==============================================================================
C-Scene Issue #2
CGI in C a starters tutorial
Name: Brent York
Handle: The Dragon (ThaDragon on IRC)
Email: york@nbnet.nb.ca
Affils: Coder for Nuclear Winter Entertainment
Coder for Spheringer technologies.
Coder for Henry and York Development "Development with thought."
Editor of Cscene Magazine
Organizer of the OS Developers Information Network (ODIN).

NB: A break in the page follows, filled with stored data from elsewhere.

Record sdkUser := mksdkUser {
  sdkUser_ID : uuid;
  sdkUser_Username : string;
  sdkUser_Email : string;
  sdkUser_CreatedAt : time;
  sdkUser_LastSeenAt : time;
  sdkUser_Status : UserStatus;
  sdkUser_OrganizationIDs : list uuid;
  sdkUser_Roles : list sdkRole;
  sdkUser_AvatarURL : string;
}.
#[global] Instance sdkUser_eta : Eta sdkUser := λ r,
  mksdkUser r.(sdkUser_ID) r.(sdkUser_Username) r.(sdkUser_Email) r.(sdkUser_CreatedAt)
    r.(sdkUser_LastSeenAt) r.(sdkUser_Status) r.(sdkUser_OrganizationIDs) r.(sdkUser_Roles)
    r.(sdkUser_AvatarURL).

Record GetUsersResponse := mkGetUsersResponse {
  GetUsersResponse_Users : list sdkUser;
  GetUsersResponse_Count : Z;
}.
#[global] Instance GetUsersResponse_eta : Eta GetUsersResponse := λ r,
  mkGetUsersResponse r.(GetUsersResponse_Users) r.(GetUsersResponse_Count).

Record CreateFirstUserRequest := mkCreateFirstUserRequest {
  CreateFirstUserRequest_Email : string;
  CreateFirstUserRequest_Username : string;
  CreateFirstUserRequest_Password : string;
  CreateFirstUserRequest_Trial : bool;
}.
#[global] Instance CreateFirstUserRequest_eta : Eta CreateFirstUserRequest := λ r,
  mkCreateFirstUserRequest r.(CreateFirstUserRequest_Email) r.(CreateFirstUserRequest_Username)
    r.(CreateFirstUserRequest_Password) r.(CreateFirstUserRequest_Trial).

Record CreateFirstUserResponse := mkCreateFirstUserResponse {
  CreateFirstUserResponse_UserID : uuid;
  CreateFirstUserResponse_OrganizationID : uuid;
}.
#[global] Instance CreateFirstUserResponse_eta : Eta CreateFirstUserResponse := λ r,
  mkCreateFirstUserResponse r.(CreateFirstUserResponse_UserID)
    r.(CreateFirstUserResponse_OrganizationID).

Record CreateUserRequest := mkCreateUserRequest {
  CreateUserRequest_Email : string;
  CreateUserRequest_Username : string;
  CreateUserRequest_Password : string;
  CreateUserRequest_OrganizationID : uuid;
}.
#[global] Instance CreateUserRequest_eta : Eta CreateUserRequest := λ r,
  mkCreateUserRequest r.(CreateUserRequest_Email) r.(CreateUserRequest_Username)
    r.(CreateUserRequest_Password) r.(CreateUserRequest_OrganizationID).

Record UpdateUserProfileRequest := mkUpdateUserProfileRequest {
  UpdateUserProfileRequest_Username : string;
}.
#[global] Instance UpdateUserProfileRequest_eta : Eta UpdateUserProfileRequest := λ r,
  mkUpdateUserProfileRequest r.(UpdateUserProfileRequest_Username).

Record UpdateUserPasswordRequest := mkUpdateUserPasswordRequest {
  UpdateUserPasswordRequest_OldPassword : string;
  UpdateUserPasswordRequest_Password : string;
}.
#[global] Instance UpdateUserPasswordRequest_eta : Eta UpdateUserPasswordRequest := λ r,
  mkUpdateUserPasswordRequest r.(UpdateUserPasswordRequest_OldPassword)
    r.(UpdateUserPasswordRequest_Password).

Record UpdateRoles := mkUpdateRoles {
  UpdateRoles_Roles : list string;
}.
#[global] Instance UpdateRoles_eta : Eta UpdateRoles := λ r,
  mkUpdateRoles r.(UpdateRoles_Roles).

Record UserRoles := mkUserRoles {
  UserRoles_Roles : list string;
  UserRoles_OrganizationRoles : gmap uuid (list string);
}.
#[global] Instance UserRoles_eta : Eta UserRoles := λ r,
  mkUserRoles r.(UserRoles_Roles) r.(UserRoles_OrganizationRoles).

Record LoginWithPasswordRequest := mkLoginWithPasswordRequest {
  LoginWithPasswordRequest_Email : string;
  LoginWithPasswordRequest_Password : string;
}.
#[global] Instance LoginWithPasswordRequest_eta : Eta LoginWithPasswordRequest := λ r,
  mkLoginWithPasswordRequest r.(LoginWithPasswordRequest_Email)
    r.(LoginWithPasswordRequest_Password).

Record LoginWithPasswordResponse := mkLoginWithPasswordResponse {
  LoginWithPasswordResponse_SessionToken : string;
}.
#[global] Instance LoginWithPasswordResponse_eta : Eta LoginWithPasswordResponse := λ r,
  mkLoginWithPasswordResponse r.(LoginWithPasswordResponse_SessionToken).

Record AuthMethods := mkAuthMethods {
  AuthMethods_Password : bool;
  AuthMethods_Github : bool;
  AuthMethods_OIDC : bool;
}.
#[global] Instance AuthMethods_eta : Eta AuthMethods := λ r,
  mkAuthMethods r.(AuthMethods_Password) r.(AuthMethods_Github) r.(AuthMethods_OIDC).

Record CreateOrganizationRequest := mkCreateOrganizationRequest {
  CreateOrganizationRequest_Name : string;
}.
#[global] Instance CreateOrganizationRequest_eta : Eta CreateOrganizationRequest := λ r,
  mkCreateOrganizationRequest r.(CreateOrganizationRequest_Name).

Record sdkOrganization := mksdkOrganization {
  sdkOrganization_ID : uuid;
  sdkOrganization_Name : string;
  sdkOrganization_CreatedAt : time;
  sdkOrganization_UpdatedAt : time;
}.
#[global] Instance sdkOrganization_eta : Eta sdkOrganization := λ r,
  mksdkOrganization r.(sdkOrganization_ID) r.(sdkOrganization_Name)
    r.(sdkOrganization_CreatedAt) r.(sdkOrganization_UpdatedAt).

Record sdkOrganizationMember := mksdkOrganizationMember {
  sdkOrganizationMember_UserID : uuid;
  sdkOrganizationMember_OrganizationID : uuid;
  sdkOrganizationMember_CreatedAt : time;
  sdkOrganizationMember_UpdatedAt : time;
  sdkOrganizationMember_Roles : list sdkRole;
}.
#[global] Instance sdkOrganizationMember_eta : Eta sdkOrganizationMember := λ r,
  mksdkOrganizationMember r.(sdkOrganizationMember_UserID)
    r.(sdkOrganizationMember_OrganizationID) r.(sdkOrganizationMember_CreatedAt)
    r.(sdkOrganizationMember_UpdatedAt) r.(sdkOrganizationMember_Roles).

Record sdkAPIKey := mksdkAPIKey {
  sdkAPIKey_ID : string;
  sdkAPIKey_UserID : uuid;
  sdkAPIKey_LastUsed : time;
  sdkAPIKey_ExpiresAt : time;
  sdkAPIKey_CreatedAt : time;
  sdkAPIKey_UpdatedAt : time;
  sdkAPIKey_LoginType : LoginType;
  sdkAPIKey_Scope : APIKeyScope;
  sdkAPIKey_LifetimeSeconds : Z;
}.
#[global] Instance sdkAPIKey_eta : Eta sdkAPIKey := λ r,
  mksdkAPIKey r.(sdkAPIKey_ID) r.(sdkAPIKey_UserID) r.(sdkAPIKey_LastUsed)
    r.(sdkAPIKey_ExpiresAt) r.(sdkAPIKey_CreatedAt) r.(sdkAPIKey_UpdatedAt)
    r.(sdkAPIKey_LoginType) r.(sdkAPIKey_Scope) r.(sdkAPIKey_LifetimeSeconds).

Record CreateTokenRequest := mkCreateTokenRequest {
  CreateTokenRequest_Scope : APIKeyScope;
}.
#[global] Instance CreateTokenRequest_eta : Eta CreateTokenRequest := λ r,
  mkCreateTokenRequest r.(CreateTokenRequest_Scope).

Record GenerateAPIKeyResponse := mkGenerateAPIKeyResponse {
  GenerateAPIKeyResponse_Key : string;
}.
#[global] Instance GenerateAPIKeyResponse_eta : Eta GenerateAPIKeyResponse := λ r,
  mkGenerateAPIKeyResponse r.(GenerateAPIKeyResponse_Key).

Record sdkGitSSHKey := mksdkGitSSHKey {
  sdkGitSSHKey_UserID : uuid;
  sdkGitSSHKey_CreatedAt : time;
  sdkGitSSHKey_UpdatedAt : time;
  sdkGitSSHKey_PublicKey : string;
}.
#[global] Instance sdkGitSSHKey_eta : Eta sdkGitSSHKey := λ r,
  mksdkGitSSHKey r.(sdkGitSSHKey_UserID) r.(sdkGitSSHKey_CreatedAt) r.(sdkGitSSHKey_UpdatedAt)
    r.(sdkGitSSHKey_PublicKey).

Record AgentGitSSHKey := mkAgentGitSSHKey {
  AgentGitSSHKey_PublicKey : string;
  AgentGitSSHKey_PrivateKey : string;
}.
#[global] Instance AgentGitSSHKey_eta : Eta AgentGitSSHKey := λ r,
  mkAgentGitSSHKey r.(AgentGitSSHKey_PublicKey) r.(AgentGitSSHKey_PrivateKey).

Record UploadResponse := mkUploadResponse {
  UploadResponse_ID : uuid;
}.
#[global] Instance UploadResponse_eta : Eta UploadResponse := λ r,
  mkUploadResponse r.(UploadResponse_ID).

Desc: CGI in C a starters tutorial
==============================================================================
Many web developers haven't really experienced coding CGI, and if they
have its usually in a language such as perl. The nice thing about CGI is
its interface is common (hence Common Gateway Interface), and therefore
its a standard accross all languages.
CGI requires that you use a language that writes to STDOUT, which means
that pretty much any language can be used for writing CGI, but for fast
execution C is IDEAL for cgi, and fast execution is usually a must for
small or large databases, and other types of CGI.
In this article I will give you a background on CGI, apply that
background to C, and then walk you through developing a CGI application.
The CGI application we will develop will take 2 forms, a text based counter,
and a program that shows you how to get input from the HTTPD, so you can use it
in your program.
So without further ado, lets get on with the article.
=============================================================================
The common gateway interface (CGI)
==================================
The common gateway interface, or CGI as people know it, is a
standard put forth by NCSA for allowing more interaction with webpages.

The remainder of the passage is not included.